(Data excerpts)
*** Block opens ***

(** * Security property policies of rmw_fastrtps_shared_cpp

    A shallow embedding of [rmw_security.cpp] and [rmw_security_logging.cpp]:
    the discovery of the security files below a root directory, the parsing
    of the XML logging descriptor and the construction of the property
    sequence handed to Fast-RTPS.

    The two translation units keep private copies of the same helpers in
    anonymous namespaces; they appear here as the modules [Security] and
    [SecurityLogging]. *)

From Stdlib Require Import String Ascii List ZArith NArith Bool Lia DecimalString.
Import ListNotations.
Open Scope string_scope.
Open Scope list_scope.

(** ** What the code takes from other packages *)

(** [rmw_qos_profile_t] of rmw/types.h. The repository reads its [depth]
    (a [size_t]) and nothing else. *)
Record rmw_qos_profile_t := { depth : N }.

(** Constants of headers that are not part of this repository: the
    [HAVE_SECURITY] switch of fastrtps/config.h, [RMW_RET_ERROR] of
    rmw/ret_types.h and the six profiles of rmw/qos_profiles.h. They are
    parameters of the development. *)
Class RmwHeaders := {
  HAVE_SECURITY : bool;
  RMW_RET_ERROR : Z;
  rmw_qos_profile_sensor_data : rmw_qos_profile_t;
  rmw_qos_profile_parameters : rmw_qos_profile_t;
  rmw_qos_profile_default : rmw_qos_profile_t;
  rmw_qos_profile_services_default : rmw_qos_profile_t;
  rmw_qos_profile_parameter_events : rmw_qos_profile_t;
  rmw_qos_profile_system_default : rmw_qos_profile_t
}.

(** A C++ function declared [bool] that returns an integer returns whether
    the integer is not zero. *)
Definition bool_of_int (z : Z) : bool := negb (z =? 0)%Z.

(** [std::to_string] on a [size_t]: the decimal digits. *)
Definition to_string (n : N) : string := NilEmpty.string_of_uint (N.to_uint n).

*** Block closes ***

▶ **Task objective**: Collect each line of the entries that has the word "Import", copying it in full.

▶ **Reply**:
From Stdlib Require Import String Ascii List ZArith NArith Bool Lia DecimalString.
Import ListNotations.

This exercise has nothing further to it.